Scan the listing for the word "Require" and give the number of lines where it appears, with no other text.

════════

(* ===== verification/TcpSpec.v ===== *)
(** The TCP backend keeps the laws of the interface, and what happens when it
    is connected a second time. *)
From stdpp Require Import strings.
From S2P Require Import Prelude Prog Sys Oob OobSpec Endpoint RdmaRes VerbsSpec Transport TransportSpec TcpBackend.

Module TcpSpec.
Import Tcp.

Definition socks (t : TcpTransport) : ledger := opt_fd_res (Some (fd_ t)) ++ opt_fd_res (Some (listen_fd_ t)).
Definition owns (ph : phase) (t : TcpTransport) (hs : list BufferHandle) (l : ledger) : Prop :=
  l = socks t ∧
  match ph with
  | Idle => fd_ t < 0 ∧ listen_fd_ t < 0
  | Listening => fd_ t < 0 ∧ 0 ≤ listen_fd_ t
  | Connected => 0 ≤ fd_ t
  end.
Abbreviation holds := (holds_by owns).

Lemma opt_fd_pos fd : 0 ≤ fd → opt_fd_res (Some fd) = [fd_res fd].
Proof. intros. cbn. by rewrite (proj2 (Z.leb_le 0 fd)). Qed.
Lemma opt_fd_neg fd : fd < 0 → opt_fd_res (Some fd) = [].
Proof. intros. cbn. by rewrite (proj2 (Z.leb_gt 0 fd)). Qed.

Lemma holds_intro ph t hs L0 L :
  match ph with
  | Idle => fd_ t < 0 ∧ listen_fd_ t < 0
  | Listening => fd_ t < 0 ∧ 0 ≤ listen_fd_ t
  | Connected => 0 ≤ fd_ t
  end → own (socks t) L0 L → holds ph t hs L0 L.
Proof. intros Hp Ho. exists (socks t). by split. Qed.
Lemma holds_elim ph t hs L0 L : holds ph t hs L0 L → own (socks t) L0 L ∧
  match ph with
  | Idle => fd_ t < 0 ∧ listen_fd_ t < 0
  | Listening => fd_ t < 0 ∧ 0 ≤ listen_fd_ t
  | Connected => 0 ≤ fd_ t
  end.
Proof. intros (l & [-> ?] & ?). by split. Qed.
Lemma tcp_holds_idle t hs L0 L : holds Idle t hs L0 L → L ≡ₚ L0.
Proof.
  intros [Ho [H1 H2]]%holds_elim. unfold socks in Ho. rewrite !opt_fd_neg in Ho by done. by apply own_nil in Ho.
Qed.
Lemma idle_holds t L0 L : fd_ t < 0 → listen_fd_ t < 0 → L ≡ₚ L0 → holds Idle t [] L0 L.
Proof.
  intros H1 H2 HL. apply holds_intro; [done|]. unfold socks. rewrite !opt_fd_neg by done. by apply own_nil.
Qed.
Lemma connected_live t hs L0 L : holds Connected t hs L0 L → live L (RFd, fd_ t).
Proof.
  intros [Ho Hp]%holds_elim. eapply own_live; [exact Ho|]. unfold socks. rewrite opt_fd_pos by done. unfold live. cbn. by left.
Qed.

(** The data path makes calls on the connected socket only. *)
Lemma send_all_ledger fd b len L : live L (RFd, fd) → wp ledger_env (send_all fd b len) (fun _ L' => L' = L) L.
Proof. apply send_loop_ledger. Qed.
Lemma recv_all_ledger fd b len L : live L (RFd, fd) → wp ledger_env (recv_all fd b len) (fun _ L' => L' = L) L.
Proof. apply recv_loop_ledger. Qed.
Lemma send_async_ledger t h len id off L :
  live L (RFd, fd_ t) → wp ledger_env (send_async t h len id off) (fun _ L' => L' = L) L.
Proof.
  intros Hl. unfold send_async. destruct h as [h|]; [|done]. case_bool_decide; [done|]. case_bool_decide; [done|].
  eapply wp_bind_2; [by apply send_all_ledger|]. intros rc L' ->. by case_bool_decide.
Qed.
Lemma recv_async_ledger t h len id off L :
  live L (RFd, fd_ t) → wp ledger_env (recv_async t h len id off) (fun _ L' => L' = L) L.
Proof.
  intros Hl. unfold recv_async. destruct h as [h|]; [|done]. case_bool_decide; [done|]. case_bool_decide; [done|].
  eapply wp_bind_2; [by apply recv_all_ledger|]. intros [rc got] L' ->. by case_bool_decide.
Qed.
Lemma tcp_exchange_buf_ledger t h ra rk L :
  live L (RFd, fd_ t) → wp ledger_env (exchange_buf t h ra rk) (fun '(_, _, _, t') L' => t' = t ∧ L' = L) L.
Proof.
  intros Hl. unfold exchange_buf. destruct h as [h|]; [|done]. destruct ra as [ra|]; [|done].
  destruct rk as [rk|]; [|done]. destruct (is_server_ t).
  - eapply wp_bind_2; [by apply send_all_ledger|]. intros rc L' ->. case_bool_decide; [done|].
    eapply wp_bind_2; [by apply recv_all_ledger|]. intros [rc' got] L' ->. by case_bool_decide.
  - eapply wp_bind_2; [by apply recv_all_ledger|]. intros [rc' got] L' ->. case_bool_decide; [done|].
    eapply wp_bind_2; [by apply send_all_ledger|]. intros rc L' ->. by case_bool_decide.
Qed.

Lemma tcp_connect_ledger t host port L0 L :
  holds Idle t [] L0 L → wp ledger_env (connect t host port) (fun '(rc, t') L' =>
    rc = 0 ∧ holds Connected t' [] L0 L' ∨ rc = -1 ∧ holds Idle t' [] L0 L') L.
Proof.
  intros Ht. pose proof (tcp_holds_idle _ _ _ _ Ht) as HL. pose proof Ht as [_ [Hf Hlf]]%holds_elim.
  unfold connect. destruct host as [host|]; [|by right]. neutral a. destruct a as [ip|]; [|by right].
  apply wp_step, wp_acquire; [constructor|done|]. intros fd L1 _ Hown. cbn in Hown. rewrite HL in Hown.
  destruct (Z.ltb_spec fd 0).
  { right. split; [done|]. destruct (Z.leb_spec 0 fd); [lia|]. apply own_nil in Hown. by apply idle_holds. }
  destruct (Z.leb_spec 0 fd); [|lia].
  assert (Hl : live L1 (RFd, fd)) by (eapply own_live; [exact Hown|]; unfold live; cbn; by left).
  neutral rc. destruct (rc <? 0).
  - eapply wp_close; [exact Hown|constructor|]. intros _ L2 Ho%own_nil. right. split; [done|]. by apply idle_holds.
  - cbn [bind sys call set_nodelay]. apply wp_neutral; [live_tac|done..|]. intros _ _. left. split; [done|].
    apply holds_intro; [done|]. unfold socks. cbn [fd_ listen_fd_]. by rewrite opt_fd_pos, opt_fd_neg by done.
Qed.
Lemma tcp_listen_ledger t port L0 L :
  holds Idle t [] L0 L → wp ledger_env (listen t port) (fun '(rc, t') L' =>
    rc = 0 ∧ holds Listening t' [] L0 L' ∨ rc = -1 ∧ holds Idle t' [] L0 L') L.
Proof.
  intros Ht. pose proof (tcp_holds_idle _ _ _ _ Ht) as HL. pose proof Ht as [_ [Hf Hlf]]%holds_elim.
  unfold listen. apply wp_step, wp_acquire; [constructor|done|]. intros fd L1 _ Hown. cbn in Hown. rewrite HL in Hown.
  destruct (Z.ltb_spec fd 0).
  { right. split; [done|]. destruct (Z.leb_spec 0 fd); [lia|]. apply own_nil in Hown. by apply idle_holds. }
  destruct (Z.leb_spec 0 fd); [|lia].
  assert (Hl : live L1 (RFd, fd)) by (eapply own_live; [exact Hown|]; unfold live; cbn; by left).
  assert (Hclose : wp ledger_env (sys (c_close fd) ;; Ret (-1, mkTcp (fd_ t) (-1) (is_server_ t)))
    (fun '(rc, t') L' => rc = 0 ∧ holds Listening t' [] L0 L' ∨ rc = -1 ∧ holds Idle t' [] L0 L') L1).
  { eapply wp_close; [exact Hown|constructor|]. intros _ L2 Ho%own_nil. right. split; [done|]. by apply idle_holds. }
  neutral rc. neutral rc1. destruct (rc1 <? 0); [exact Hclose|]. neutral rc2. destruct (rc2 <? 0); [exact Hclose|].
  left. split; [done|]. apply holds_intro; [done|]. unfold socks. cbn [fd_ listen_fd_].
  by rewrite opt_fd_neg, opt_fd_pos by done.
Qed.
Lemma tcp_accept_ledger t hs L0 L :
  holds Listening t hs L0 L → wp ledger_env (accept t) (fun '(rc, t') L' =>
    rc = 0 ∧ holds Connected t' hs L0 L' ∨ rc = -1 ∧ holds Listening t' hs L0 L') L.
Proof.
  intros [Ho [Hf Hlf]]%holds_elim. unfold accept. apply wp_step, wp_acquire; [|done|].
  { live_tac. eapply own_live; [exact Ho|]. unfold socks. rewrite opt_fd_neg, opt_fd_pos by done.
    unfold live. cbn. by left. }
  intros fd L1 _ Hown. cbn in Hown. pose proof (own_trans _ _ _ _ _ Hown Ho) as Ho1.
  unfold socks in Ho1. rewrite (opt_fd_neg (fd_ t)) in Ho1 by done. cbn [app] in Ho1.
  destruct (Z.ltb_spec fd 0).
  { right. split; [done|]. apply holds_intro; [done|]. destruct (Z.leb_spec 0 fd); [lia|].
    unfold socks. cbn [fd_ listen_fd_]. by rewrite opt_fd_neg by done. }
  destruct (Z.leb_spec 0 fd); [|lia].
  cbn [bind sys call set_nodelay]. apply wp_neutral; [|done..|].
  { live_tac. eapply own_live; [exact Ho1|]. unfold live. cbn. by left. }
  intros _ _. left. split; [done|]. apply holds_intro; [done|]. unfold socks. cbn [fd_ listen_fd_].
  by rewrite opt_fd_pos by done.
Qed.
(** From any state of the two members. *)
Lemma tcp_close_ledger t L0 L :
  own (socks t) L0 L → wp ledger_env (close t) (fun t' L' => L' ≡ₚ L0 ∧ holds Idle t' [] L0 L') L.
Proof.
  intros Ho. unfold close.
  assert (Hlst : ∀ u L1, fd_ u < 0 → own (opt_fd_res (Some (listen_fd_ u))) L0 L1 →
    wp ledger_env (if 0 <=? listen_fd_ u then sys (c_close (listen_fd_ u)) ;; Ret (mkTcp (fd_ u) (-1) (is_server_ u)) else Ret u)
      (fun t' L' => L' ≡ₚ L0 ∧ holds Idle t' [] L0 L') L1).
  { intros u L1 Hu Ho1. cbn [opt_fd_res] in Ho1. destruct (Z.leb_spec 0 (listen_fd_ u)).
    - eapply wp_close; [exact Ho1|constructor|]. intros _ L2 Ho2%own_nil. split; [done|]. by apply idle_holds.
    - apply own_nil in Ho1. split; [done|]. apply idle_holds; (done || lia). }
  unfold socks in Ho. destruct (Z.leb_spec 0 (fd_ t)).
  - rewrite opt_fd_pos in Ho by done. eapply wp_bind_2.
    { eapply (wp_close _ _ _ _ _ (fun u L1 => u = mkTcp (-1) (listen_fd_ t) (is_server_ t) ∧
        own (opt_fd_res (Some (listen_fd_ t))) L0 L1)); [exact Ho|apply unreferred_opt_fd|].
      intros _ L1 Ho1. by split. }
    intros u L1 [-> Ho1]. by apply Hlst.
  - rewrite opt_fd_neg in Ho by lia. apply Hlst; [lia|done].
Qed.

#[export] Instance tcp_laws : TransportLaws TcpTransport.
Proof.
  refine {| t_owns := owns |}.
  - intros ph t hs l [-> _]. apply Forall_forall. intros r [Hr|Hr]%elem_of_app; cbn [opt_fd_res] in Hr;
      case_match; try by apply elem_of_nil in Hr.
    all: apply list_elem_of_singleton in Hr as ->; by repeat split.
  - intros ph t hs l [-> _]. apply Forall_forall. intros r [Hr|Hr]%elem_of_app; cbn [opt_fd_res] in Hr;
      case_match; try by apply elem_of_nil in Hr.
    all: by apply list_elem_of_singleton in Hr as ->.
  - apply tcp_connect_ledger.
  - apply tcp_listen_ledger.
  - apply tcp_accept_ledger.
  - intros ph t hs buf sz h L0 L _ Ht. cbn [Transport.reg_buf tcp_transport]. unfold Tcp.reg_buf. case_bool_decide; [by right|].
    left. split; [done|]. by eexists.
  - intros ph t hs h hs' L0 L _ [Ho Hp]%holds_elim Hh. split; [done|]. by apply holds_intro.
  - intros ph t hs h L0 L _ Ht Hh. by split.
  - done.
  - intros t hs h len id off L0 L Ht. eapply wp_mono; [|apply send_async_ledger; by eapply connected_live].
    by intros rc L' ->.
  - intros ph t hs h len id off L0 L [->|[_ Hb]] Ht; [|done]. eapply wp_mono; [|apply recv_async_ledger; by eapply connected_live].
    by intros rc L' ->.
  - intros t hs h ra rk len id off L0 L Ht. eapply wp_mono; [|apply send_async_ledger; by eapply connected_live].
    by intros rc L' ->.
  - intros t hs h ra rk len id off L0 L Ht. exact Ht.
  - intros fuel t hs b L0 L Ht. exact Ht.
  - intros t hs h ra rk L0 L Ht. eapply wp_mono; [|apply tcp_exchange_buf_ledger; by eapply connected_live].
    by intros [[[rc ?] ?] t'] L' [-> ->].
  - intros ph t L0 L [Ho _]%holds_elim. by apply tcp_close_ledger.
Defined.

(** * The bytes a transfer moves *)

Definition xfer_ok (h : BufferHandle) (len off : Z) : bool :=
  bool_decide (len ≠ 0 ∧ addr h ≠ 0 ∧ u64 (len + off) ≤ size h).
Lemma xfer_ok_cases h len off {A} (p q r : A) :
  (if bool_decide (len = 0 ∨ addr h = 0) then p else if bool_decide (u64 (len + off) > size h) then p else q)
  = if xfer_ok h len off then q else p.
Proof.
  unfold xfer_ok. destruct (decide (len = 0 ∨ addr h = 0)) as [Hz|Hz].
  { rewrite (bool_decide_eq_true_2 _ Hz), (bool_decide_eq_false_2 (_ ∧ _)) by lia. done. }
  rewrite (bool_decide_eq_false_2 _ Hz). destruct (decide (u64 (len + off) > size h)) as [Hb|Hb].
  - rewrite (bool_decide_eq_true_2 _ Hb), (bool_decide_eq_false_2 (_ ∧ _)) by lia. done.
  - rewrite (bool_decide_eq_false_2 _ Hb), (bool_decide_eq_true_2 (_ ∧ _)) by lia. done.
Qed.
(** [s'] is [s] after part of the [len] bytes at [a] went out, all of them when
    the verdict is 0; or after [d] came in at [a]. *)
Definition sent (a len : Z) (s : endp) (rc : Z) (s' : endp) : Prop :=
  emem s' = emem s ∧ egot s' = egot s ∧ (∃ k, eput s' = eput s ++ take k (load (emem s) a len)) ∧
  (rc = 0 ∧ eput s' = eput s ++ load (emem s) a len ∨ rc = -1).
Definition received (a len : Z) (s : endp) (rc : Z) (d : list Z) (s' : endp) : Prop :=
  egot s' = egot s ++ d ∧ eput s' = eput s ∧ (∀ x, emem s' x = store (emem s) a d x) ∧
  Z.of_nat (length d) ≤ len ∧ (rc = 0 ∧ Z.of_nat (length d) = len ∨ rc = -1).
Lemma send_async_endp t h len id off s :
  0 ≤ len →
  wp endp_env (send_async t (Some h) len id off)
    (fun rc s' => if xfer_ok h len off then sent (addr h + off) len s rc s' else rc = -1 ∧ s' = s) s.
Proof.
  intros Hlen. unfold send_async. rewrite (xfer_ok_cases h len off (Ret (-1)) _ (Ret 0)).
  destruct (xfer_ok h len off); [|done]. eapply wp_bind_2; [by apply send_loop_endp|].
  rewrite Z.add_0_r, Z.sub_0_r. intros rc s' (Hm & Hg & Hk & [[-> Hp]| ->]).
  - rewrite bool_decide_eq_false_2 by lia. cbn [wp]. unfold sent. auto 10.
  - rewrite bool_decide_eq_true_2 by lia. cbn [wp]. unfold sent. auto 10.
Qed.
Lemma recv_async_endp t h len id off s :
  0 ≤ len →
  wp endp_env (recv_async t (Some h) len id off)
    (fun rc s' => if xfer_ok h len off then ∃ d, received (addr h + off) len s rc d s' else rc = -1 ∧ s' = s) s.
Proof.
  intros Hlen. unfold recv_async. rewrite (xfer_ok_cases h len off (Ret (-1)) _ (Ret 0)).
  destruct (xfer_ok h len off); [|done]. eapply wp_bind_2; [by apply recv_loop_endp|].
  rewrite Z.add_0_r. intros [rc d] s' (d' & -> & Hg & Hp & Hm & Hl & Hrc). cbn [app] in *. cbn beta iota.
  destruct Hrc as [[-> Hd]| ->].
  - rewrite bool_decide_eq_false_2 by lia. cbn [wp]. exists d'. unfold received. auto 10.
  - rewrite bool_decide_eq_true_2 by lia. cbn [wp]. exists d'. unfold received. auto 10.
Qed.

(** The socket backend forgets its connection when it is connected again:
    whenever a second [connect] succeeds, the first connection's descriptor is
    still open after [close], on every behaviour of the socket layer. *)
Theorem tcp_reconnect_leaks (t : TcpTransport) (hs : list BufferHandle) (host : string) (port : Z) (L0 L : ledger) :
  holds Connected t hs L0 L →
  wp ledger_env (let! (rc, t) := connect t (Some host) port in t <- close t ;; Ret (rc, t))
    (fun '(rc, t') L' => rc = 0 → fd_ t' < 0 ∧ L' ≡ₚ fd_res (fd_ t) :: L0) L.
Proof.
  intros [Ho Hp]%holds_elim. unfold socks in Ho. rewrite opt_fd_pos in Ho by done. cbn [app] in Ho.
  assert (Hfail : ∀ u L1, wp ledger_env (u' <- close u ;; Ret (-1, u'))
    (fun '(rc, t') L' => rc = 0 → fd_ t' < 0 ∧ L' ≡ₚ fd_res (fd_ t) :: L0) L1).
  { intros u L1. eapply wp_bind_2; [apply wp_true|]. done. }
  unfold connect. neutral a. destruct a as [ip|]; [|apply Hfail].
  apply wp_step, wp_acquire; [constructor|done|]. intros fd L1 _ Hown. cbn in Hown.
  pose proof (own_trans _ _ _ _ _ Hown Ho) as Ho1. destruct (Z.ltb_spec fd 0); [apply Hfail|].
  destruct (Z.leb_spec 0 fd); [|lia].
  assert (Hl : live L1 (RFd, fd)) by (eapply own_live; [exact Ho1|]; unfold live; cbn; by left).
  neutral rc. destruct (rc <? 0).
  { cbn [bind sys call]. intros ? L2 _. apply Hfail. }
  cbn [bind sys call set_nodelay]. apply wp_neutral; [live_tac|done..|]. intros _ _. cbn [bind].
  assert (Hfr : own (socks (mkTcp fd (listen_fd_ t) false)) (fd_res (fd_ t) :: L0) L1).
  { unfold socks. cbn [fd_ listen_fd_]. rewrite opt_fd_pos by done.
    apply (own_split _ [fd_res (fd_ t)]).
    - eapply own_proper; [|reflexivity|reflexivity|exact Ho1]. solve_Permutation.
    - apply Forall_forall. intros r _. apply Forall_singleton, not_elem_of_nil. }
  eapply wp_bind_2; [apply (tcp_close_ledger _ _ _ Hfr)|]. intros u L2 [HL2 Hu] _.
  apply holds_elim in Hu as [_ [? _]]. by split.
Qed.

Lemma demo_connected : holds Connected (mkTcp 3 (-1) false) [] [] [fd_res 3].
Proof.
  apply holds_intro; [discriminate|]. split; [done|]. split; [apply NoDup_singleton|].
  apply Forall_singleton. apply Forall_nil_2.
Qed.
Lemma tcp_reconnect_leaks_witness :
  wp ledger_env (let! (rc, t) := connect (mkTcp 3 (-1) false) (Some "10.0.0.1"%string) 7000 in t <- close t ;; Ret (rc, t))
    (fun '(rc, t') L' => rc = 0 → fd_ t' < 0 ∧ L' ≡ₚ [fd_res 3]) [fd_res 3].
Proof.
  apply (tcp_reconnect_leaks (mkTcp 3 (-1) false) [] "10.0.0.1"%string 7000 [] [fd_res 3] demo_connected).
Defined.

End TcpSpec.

════════

■ **Response**: 2